The anti-racism groups advanced two arguments on appeal. First, they argued that the California-based U.S. District Court lacked personal jurisdiction over them and, therefore, the declaratory judgment had to be set aside. And second, they argued that Yahoo's lawsuit wasn't ripe, meaning that it was filed too early, before Yahoo faced any realistic prospect of harm.
On the first issue, involving personal jurisdiction, the en banc panel voted 8-3 in Yahoo's favor, holding that the California-based federal district court properly exercised judicial power over the French anti-racism groups that had sued Yahoo in France. And, on the issue of ripeness, the panel voted 5-3 (with three judges expressing no opinion on the point) to conclude that the declaratory judgment action was ripe, not premature.
On each of the two issues raised on appeal to challenge the declaratory judgment in Yahoo's favor, more 9th Circuit judges voted in favor of Yahoo than voted in favor of the French anti-racism groups. Thus, one could reasonably conclude that Yahoo won the appeal. But, on the contrary, Yahoo lost.
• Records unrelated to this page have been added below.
(* ================================================================== *)
(** ** More on the verdicts *)

(** X21.  [get_response].  It prints nothing; it raises only an exception
    that is not a [RequestException], which it lets through; otherwise it
    reports no error exactly for a response that has a status code, no
    response exactly when the future raised, and an exception text
    exactly when the future raised. *)
Theorem get_response_answers f :
  trace (get_response f) = [] /\
  (forall e,
     value (get_response f) = Err e <->
     exists c msg, future_result f = Raised c msg /\
                   isinstance c RequestException = false /\
                   e = Uncaught c msg) /\
  (forall r error_context expection_text,
     value (get_response f) = Ok (r, error_context, expection_text) ->
     (error_context = None <->
      exists resp, future_result f = Returned resp /\
                   status_code resp <> 0%Z) /\
     (r = None <-> exists c msg, future_result f = Raised c msg) /\
     (expection_text <> None <-> exists c msg, future_result f = Raised c msg)).
Proof.
  split; [|split].
  - unfold get_response. destruct (future_result f) as [resp|c msg].
    + now destruct (status_code resp =? 0)%Z.
    + now destruct (isinstance c HTTPError), (isinstance c ProxyError),
        (isinstance c ConnectionError), (isinstance c Timeout),
        (isinstance c RequestException).
  - intros e. unfold get_response.
    destruct (future_result f) as [resp|c msg].
    + split.
      * destruct (status_code resp =? 0)%Z; discriminate.
      * intros (c & msg & H & _). discriminate.
    + split.
      * destruct (isinstance c HTTPError), (isinstance c ProxyError),
          (isinstance c ConnectionError), (isinstance c Timeout);
          try discriminate.
        destruct (isinstance c RequestException) eqn:I; [discriminate|].
        simpl. intros H. injection H as <-. now exists c, msg.
      * intros (c' & msg' & H & I & ->). injection H as <- <-.
        destruct c; try discriminate. reflexivity.
  - intros r t x H.
    destruct (get_response_cases _ _ _ _ H)
      as [(resp & F & -> & -> & [[S ->]|[S ->]])|(c & msg & F & _ & -> & -> & ->)];
      rewrite F.
    + repeat split; try discriminate; try congruence.
      * intros _. now exists resp.
      * intros (c & msg & E). discriminate.
      * intros (c & msg & E). discriminate.
    + repeat split; try discriminate; try congruence.
      * intros (resp' & E & NZ). injection E as <-. contradiction.
      * intros (c & msg & E). discriminate.
      * intros (c & msg & E). discriminate.
    + repeat split; try discriminate; try congruence.
      * intros (resp' & E & _). discriminate.
      * intros _. now exists c, msg.
      * intros _. now exists c, msg.
Qed.

(** X22.  [status_code], exactly.  For a site whose [errorType] is
    [status_code] and whose request returns a response with status [s]:
    the verdict is [CLAIMED] when [s < 300], also for a status below 200,
    and [AVAILABLE] otherwise. *)
Theorem status_code_claimed_below_300 username site_data o n info f r :
  NoDup (dict_keys site_data) ->
  dict_get n site_data = Some info ->
  errorType info = Some "status_code" ->
  probe username o n info = Some f ->
  future_result f = Returned r ->
  status_code r <> 0%Z ->
  exists rs,
    site_entry username o n info = Ok rs /\
    verdict rs =
      Some (mkQueryResult
              (if (status_code r <? 300)%Z then CLAIMED else AVAILABLE) None) /\
    forall res, value (sherlock username site_data o) = Ok res ->
                dict_get n res = Some rs.
Proof.
  intros N G E P F S.
  destruct (site_entry_dispatched _ _ _ _ _ P) as (url_user & et & E' & SE).
  rewrite E in E'. injection E' as <-.
  rewrite (get_response_returned _ _ F S), classify_status_code in SE.
  eexists. split; [exact SE|]. split; [reflexivity|].
  now apply (recorded _ _ _ _ info).
Qed.

Lemma str_in_empty hay : str_in "" hay = true.
Proof. rewrite str_in_eq. now destruct hay. Qed.

(** X23.  An empty [errorMsg].  For a site whose [errorType] is [message]
    and whose [errorMsg] is the empty string, every returned response is
    recorded as [AVAILABLE], whatever its text. *)
Theorem empty_error_msg_is_always_available username site_data o n info f r :
  NoDup (dict_keys site_data) ->
  dict_get n site_data = Some info ->
  errorType info = Some "message" ->
  errorMsg info = Some "" ->
  probe username o n info = Some f ->
  future_result f = Returned r ->
  status_code r <> 0%Z ->
  exists rs,
    site_entry username o n info = Ok rs /\
    verdict rs = Some (mkQueryResult AVAILABLE None) /\
    forall res, value (sherlock username site_data o) = Ok res ->
                dict_get n res = Some rs.
Proof.
  intros N G E EM P F S.
  destruct (site_entry_dispatched _ _ _ _ _ P) as (url_user & et & E' & SE).
  rewrite E in E'. injection E' as <-.
  rewrite (get_response_returned _ _ F S) in SE.
  unfold classify in SE. simpl in SE. rewrite EM, str_in_empty in SE.
  simpl in SE. eexists. split; [exact SE|]. split; [reflexivity|].
  now apply (recorded _ _ _ _ info).
Qed.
What happened? The three 9th Circuit judges who dissented from the en banc court's personal jurisdiction holding combined with the three other judges who thought personal jurisdiction existed but that Yahoo's lawsuit was unripe to produce a 6-5 majority in favor of overturning the declaratory judgment in Yahoo's favor. Thus, although Yahoo seemingly won on both of the issues raised on appeal, it nevertheless lost the appeal.
UNORTHODOX, BUT IT COUNTS
It's tempting, but incorrect, to blame this result on the wacky 9th Circuit or the unique method of deciding cases en banc, using a subset of the full court, that the 9th Circuit employs. Rather, the result in the Yahoo! case ' where the party in whose favor the issues on appeal were resolved nevertheless lost the appeal ' could have happened in any appellate court.
Nevertheless, the method of reaching the outcome of the Yahoo! case is certainly out of the ordinary. And the outer limits of a doctrine that permits judges in the minority, who are dissenting from the resolution of the issues raised on appeal, to cobble together their own controlling majority to determine the result remains to be determined.
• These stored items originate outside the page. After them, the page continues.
(** ** Header entries in key order

    C10. Whatever map of header entries a segment was given, and however
    that map was built, its entries are written in the order of the map's
    iteration, strictly increasing by key in the lexicographic order of
    [std::string], which compares characters as unsigned bytes and puts a
    proper prefix first, each as [key: value CRLF]: the segment that
    [AddDataSegment] stores is written with the entries of the map it was
    called with, in that order. [find] and [insert] behave as those of
    [std::map], an inserted key keeping the value it has. The bytes are a
    function of the segments as maps and of the boundary: segment lists
    that agree on names, filenames, data and on what each key is mapped
    to, built by whatever insertions in whatever order, are assembled for
    the same boundary into byte-identical bodies, by the assembly loop and
    by [SetUpMultipart]. *)
Theorem header_entries_emitted_in_key_order (b : str)
    (segs : list DataSegment) :
  Forall (fun seg =>
            StronglySorted key_lt (StdMap.iterate (GetHeaderEntries seg))
            /\ forall post_data,
                 append_segment b post_data seg
                 = post_data ++ lit "--" ++ b ++ CRLF
                   ++ spec_disposition seg ++ CRLF
                   ++ concat (map spec_header_line
                                  (StdMap.iterate (GetHeaderEntries seg)))
                   ++ CRLF ++ GetData seg ++ CRLF) segs
  /\ (forall name filename header_entries data w,
        state_ (job w) = IDLE ->
        exists seg,
          data_segments_ (job (AddDataSegment name filename header_entries
                                 data w))
          = data_segments_ (job w) ++ [seg]
          /\ StronglySorted key_lt (StdMap.iterate header_entries)
          /\ forall post_data,
               append_segment b post_data seg
               = post_data ++ lit "--" ++ b ++ CRLF
                 ++ lit "Content-Disposition: form-data; name="
                 ++ [DQUOTE] ++ name ++ [DQUOTE]
                 ++ (if bool_decide (filename = []) then []
                     else lit "; filename=" ++ [DQUOTE] ++ filename
                          ++ [DQUOTE])
                 ++ CRLF
                 ++ concat (map (fun e => e.1 ++ lit ": " ++ e.2 ++ CRLF)
                                (StdMap.iterate header_entries))
                 ++ CRLF ++ data ++ CRLF)
  /\ (forall (a a' : str) (c c' : ascii),
        str_ltb a [] = false
        /\ str_ltb [] (c' :: a') = true
        /\ (str_ltb (c :: a) (c' :: a') = true
            <-> (N_of_ascii c < N_of_ascii c')%N
                \/ (c = c' /\ str_ltb a a' = true)))
  /\ (forall k v m,
        StdMap.find k StdMap.empty = None
        /\ StdMap.find k (StdMap.insert k v m)
           = Some (default v (StdMap.find k m))
        /\ forall k', k' <> k ->
             StdMap.find k' (StdMap.insert k v m) = StdMap.find k' m)
  /\ (forall segs',
        Forall2 same_segment segs segs' ->
        fold_left (append_segment b) segs []
        = fold_left (append_segment b) segs' []
        /\ forall w1 w2 : World,
             data_segments_ (job w1) = segs ->
             data_segments_ (job w2) = segs' ->
             unassembled (job w1) -> unassembled (job w2) ->
             boundary_generator_ w1 (boundaries_generated w1) = b ->
             boundary_generator_ w2 (boundaries_generated w2) = b ->
             (SetUpMultipart w1).1 = (SetUpMultipart w2).1
             /\ mime_boundary_ (job (SetUpMultipart w1).2)
                = mime_boundary_ (job (SetUpMultipart w2).2)
             /\ post_data_ (job (SetUpMultipart w1).2)
                = post_data_ (job (SetUpMultipart w2).2)).
Proof.
  split; [|split; [|split; [|split]]].
  - apply Forall_forall. intros seg _.
    split; [apply wf_sorted, iterate_wf|].
    intros post_data. rewrite append_segment_spec.
    unfold spec_part, spec_part_content. by rewrite <- !app_assoc.
  - intros name filename header_entries data w Hs. eexists.
    unfold AddDataSegment. rewrite bool_decide_eq_false_2 by (by intros H).
    split; [by destruct w as [[]]|].
    split; [apply wf_sorted, iterate_wf|].
    intros post_data. rewrite append_segment_spec.
    unfold spec_part, spec_part_content, spec_disposition.
    cbn [GetName GetFilename GetData GetHeaderEntries name_ filename_ data_
         header_entries_].
    by rewrite <- !app_assoc.
  - intros a a' c c'. split; [by destruct a|]. split; [done|].
    cbn [str_ltb].
    destruct (N.ltb_spec (N_of_ascii c) (N_of_ascii c')) as [Hlt|Hge].
    { split; [by left|done]. }
    destruct (N.eqb_spec (N_of_ascii c) (N_of_ascii c')) as [Heq|Hne].
    + apply N_of_ascii_inj in Heq as ->. split; [by right|].
      intros [Hlt|[_ H]]; [lia|done].
    + split; [done|]. intros [Hlt|[-> _]]; [lia|done].
  - intros k v m. split; [done|]. unfold StdMap.find. cbn [StdMap.iterate].
    split; [apply find_insert_same, iterate_wf|].
    intros k' Hne. by apply find_insert_other.
  - intros segs' S.
    destruct (same_segments_bytes b segs segs' S) as [Hn Hb].
    split; [apply Hb|].
    intros w1 w2 E1 E2 M1 M2 B1 B2.
    destruct w1 as [[url1 acct1 st1 rt1 req1 tok1 fet1 mb1 pd1 segsA]
                      tr1 ts1 gen1 ng1 delay1].
    destruct w2 as [[url2 acct2 st2 rt2 req2 tok2 fet2 mb2 pd2 segsB]
                      tr2 ts2 gen2 ng2 delay2].
    destruct M1 as [M1 P1], M2 as [M2 P2].
    cbn in *. subst. unfold SetUpMultipart. cbn.
    assert (Hu : names_unique ∅ segs = names_unique ∅ segs').
    { apply eq_true_iff_eq. rewrite !names_unique_NoDup. by rewrite Hn. }
    rewrite <- Hu. destruct (names_unique ∅ segs); cbn; [|done].
    by rewrite B2, Hb.
Qed.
For example, assume an appeal from a criminal conviction is pending before an 11-judge 9th Circuit en banc panel. By a vote of 8-3, the panel rejects the defendant's argument that the judicial district where the prosecution occurred was an improper venue. And, by a vote of 8-3, the panel rejects the defendant's argument that the evidence failed to establish guilt beyond a reasonable doubt. Assume further that the dissenters on the first issue were in the majority on the second issue.
Should the prosecution prevail in this appeal, because both of the defendant's challenges to his conviction were rejected by 8-3 votes? Or, should the six dissenting judges combine (either of necessity or at their discretion) to cause the overturning of the defendant's criminal conviction, even though a majority of the en banc court rejected each of the defendant's challenges?
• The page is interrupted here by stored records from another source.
(** [s.build.Spec.Strategy.SourceStrategy.ForcePull = v]; the strategy is
    known to be non-nil wherever [Build] assigns it. *)
Definition set_ForcePull (v : bool) (b : Build) : Build :=
  {| Name := Name b; Namespace := Namespace b;
     Spec := {| SourceStrategy := with_ForcePull v <$> SourceStrategy (Spec b);
                Source := Source (Spec b); Output := Output (Spec b);
                PostCommit := PostCommit (Spec b) |};
     Status := Status b |}.

(** *** Source information, S2I configuration, engine types *)

Record SourceInfo := {
  si_Ref : string; si_CommitID : string; si_Date : string;
  si_AuthorName : string; si_AuthorEmail : string;
  si_Message : string; si_Location : string; si_ContextDir : string
}.

Definition with_ContextDir (d : string) (i : SourceInfo) : SourceInfo :=
  {| si_Ref := si_Ref i; si_CommitID := si_CommitID i; si_Date := si_Date i;
     si_AuthorName := si_AuthorName i; si_AuthorEmail := si_AuthorEmail i;
     si_Message := si_Message i; si_Location := si_Location i; si_ContextDir := d |}.

(** The zero value [&git.SourceInfo{}]. *)
Definition emptySourceInfo : SourceInfo :=
  {| si_Ref := ""; si_CommitID := ""; si_Date := ""; si_AuthorName := "";
     si_AuthorEmail := ""; si_Message := ""; si_Location := ""; si_ContextDir := "" |}.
Equally as puzzling is the precedential effect of an appellate court's ruling of this sort, where the ultimate result contradicts what a majority of the court has agreed to in the opinion accompanying the decision. A common understanding of what distinguishes a court's holding from dicta is that a holding consists of the legal reasoning that controls the outcome of the case. Yet in the Yahoo! case, it was not the judges in the 8-3 majority ' which held that personal jurisdiction could properly be exercised over the French anti-racism groups ' who controlled the outcome of the case; rather, it was the three dissenters on that point, combined with the three dissenters on the ripeness issue, who caused the 9th Circuit's judgment to be in favor of the French defendants.
As the statistics referenced earlier reveal, it may be easier to achieve an affirmance on appeal than to achieve a reversal. But, as the Yahoo! case demonstrates, achieving an affirmance is sometimes more difficult than emerging victorious on each ground for reversal that has been urged on appeal.